Reproduce the entries below in full, word for word.

[Stored items]
^^^^^^^^^^^^^^^^

(** * myhdl [_fixbv.py]: the scaled-integer (fixed-point) value type

    A shallow embedding of [myhdl/_fixbv.py].  Python integers are [Z];
    an exception is an error result; a method that assigns to a field of
    [self] is a function from the instance before the call to the
    instance after it, paired with the outcome. *)

From Stdlib Require Import ZArith QArith Qpower Qabs Bool List String Lia.
From Equations Require Import Equations.
Import ListNotations.

Local Open Scope Z_scope.

(** ** Exceptions and results *)

(** The exception classes the module raises, itself or through the
    interpreter.  [RangeError] is the [ValueError] of [_handleBounds]
    ("fixbv: Value ... out of range"); [ValueError] is every other one. *)
Inductive exn : Type :=
| AssertionError
| AttributeError
| NotImplementedError
| OverflowError
| RangeError
| TypeError
| ValueError
| ZeroDivisionError.

Inductive result (A : Type) : Type :=
| Ok (a : A)
| Raise (e : exn).

Arguments Ok {A} a.
Arguments Raise {A} e.

Definition bind {A B : Type} (r : result A) (k : A -> result B) : result B :=
  match r with
  | Ok a => k a
  | Raise e => Raise e
  end.

Notation "x <- r ;; k" := (bind r (fun x => k))
  (at level 61, r at next level, right associativity).
Notation "' p <- r ;; k" := (bind r (fun x => let p := x in k))
  (at level 61, p pattern, r at next level, right associativity).

(** ** Grid alignment *)

(** A value together with the equation naming it, so that a branch on a
    test keeps the outcome of the test. *)
Definition inspect {A : Type} (a : A) : {b : A | a = b} := exist _ a eq_refl.

(** [alignvalues(a, b)]: both arguments are pairs (stored integer, shift).
    The [else] branch calls the function once more with the arguments
    swapped; the measure is 1 exactly when that branch is taken. *)
Equations? alignvalues (a b : Z * Z) : (Z * Z) * (Z * Z)
  by wf (if snd b <=? snd a then 0%nat else 1%nat) lt :=
alignvalues (a_val, a_shift) (b_val, b_shift) with inspect (b_shift <=? a_shift) => {
  | exist _ true _ :=
      let diff_shift := a_shift - b_shift in
      ((a_val * 2 ^ diff_shift, b_shift), (b_val, b_shift));
  | exist _ false _ :=
      let '(b', a') := alignvalues (b_val, b_shift) (a_val, a_shift) in
      (a', b') }.
Proof.
  cbn. rewrite e.
  assert ((a_shift <=? b_shift) = true) as -> by lia.
  lia.
Qed.

(** The real-world value of a pair: stored integer times two to the shift. *)
Definition realValue (p : Z * Z) : Q :=
  inject_Z (fst p) * Qpower (2 # 1) (snd p).

(** ** Double-precision primitives of the interpreter *)

(** [math.log] applied to an integer first rounds it to 53 significant
    bits, ties to even (the interpreter's integer-to-double conversion);
    the logarithm only ever sees the rounded value.  [int_to_double n]
    is that rounded value, for [n > 0]. *)
Definition int_to_double (n : Z) : Z :=
  let bits := Z.log2 n + 1 in
  if bits <=? 53 then n
  else
    let s := bits - 53 in
    let q := Z.shiftr n s in
    let r := Z.land n (Z.ones s) in
    let half := Z.shiftl 1 (s - 1) in
    let q' := if (half <? r) || ((r =? half) && Z.odd q) then q + 1 else q in
    Z.shiftl q' s.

^^^^^^^^^^^^^^^^

● SOLUTION FOR THIS EXERCISE
(** * myhdl [_fixbv.py]: the scaled-integer (fixed-point) value type

    A shallow embedding of [myhdl/_fixbv.py].  Python integers are [Z];
    an exception is an error result; a method that assigns to a field of
    [self] is a function from the instance before the call to the
    instance after it, paired with the outcome. *)

From Stdlib Require Import ZArith QArith Qpower Qabs Bool List String Lia.
From Equations Require Import Equations.
Import ListNotations.

Local Open Scope Z_scope.

(** ** Exceptions and results *)

(** The exception classes the module raises, itself or through the
    interpreter.  [RangeError] is the [ValueError] of [_handleBounds]
    ("fixbv: Value ... out of range"); [ValueError] is every other one. *)
Inductive exn : Type :=
| AssertionError
| AttributeError
| NotImplementedError
| OverflowError
| RangeError
| TypeError
| ValueError
| ZeroDivisionError.

Inductive result (A : Type) : Type :=
| Ok (a : A)
| Raise (e : exn).

Arguments Ok {A} a.
Arguments Raise {A} e.

Definition bind {A B : Type} (r : result A) (k : A -> result B) : result B :=
  match r with
  | Ok a => k a
  | Raise e => Raise e
  end.

Notation "x <- r ;; k" := (bind r (fun x => k))
  (at level 61, r at next level, right associativity).
Notation "' p <- r ;; k" := (bind r (fun x => let p := x in k))
  (at level 61, p pattern, r at next level, right associativity).

(** ** Grid alignment *)

(** A value together with the equation naming it, so that a branch on a
    test keeps the outcome of the test. *)
Definition inspect {A : Type} (a : A) : {b : A | a = b} := exist _ a eq_refl.

(** [alignvalues(a, b)]: both arguments are pairs (stored integer, shift).
    The [else] branch calls the function once more with the arguments
    swapped; the measure is 1 exactly when that branch is taken. *)
Equations? alignvalues (a b : Z * Z) : (Z * Z) * (Z * Z)
  by wf (if snd b <=? snd a then 0%nat else 1%nat) lt :=
alignvalues (a_val, a_shift) (b_val, b_shift) with inspect (b_shift <=? a_shift) => {
  | exist _ true _ :=
      let diff_shift := a_shift - b_shift in
      ((a_val * 2 ^ diff_shift, b_shift), (b_val, b_shift));
  | exist _ false _ :=
      let '(b', a') := alignvalues (b_val, b_shift) (a_val, a_shift) in
      (a', b') }.
Proof.
  cbn. rewrite e.
  assert ((a_shift <=? b_shift) = true) as -> by lia.
  lia.
Qed.

(** The real-world value of a pair: stored integer times two to the shift. *)
Definition realValue (p : Z * Z) : Q :=
  inject_Z (fst p) * Qpower (2 # 1) (snd p).

(** ** Double-precision primitives of the interpreter *)

(** [math.log] applied to an integer first rounds it to 53 significant
    bits, ties to even (the interpreter's integer-to-double conversion);
    the logarithm only ever sees the rounded value.  [int_to_double n]
    is that rounded value, for [n > 0]. *)
Definition int_to_double (n : Z) : Z :=
  let bits := Z.log2 n + 1 in
  if bits <=? 53 then n
  else
    let s := bits - 53 in
    let q := Z.shiftr n s in
    let r := Z.land n (Z.ones s) in
    let half := Z.shiftl 1 (s - 1) in
    let q' := if (half <? r) || ((r =? half) && Z.odd q) then q + 1 else q in
    Z.shiftl q' s.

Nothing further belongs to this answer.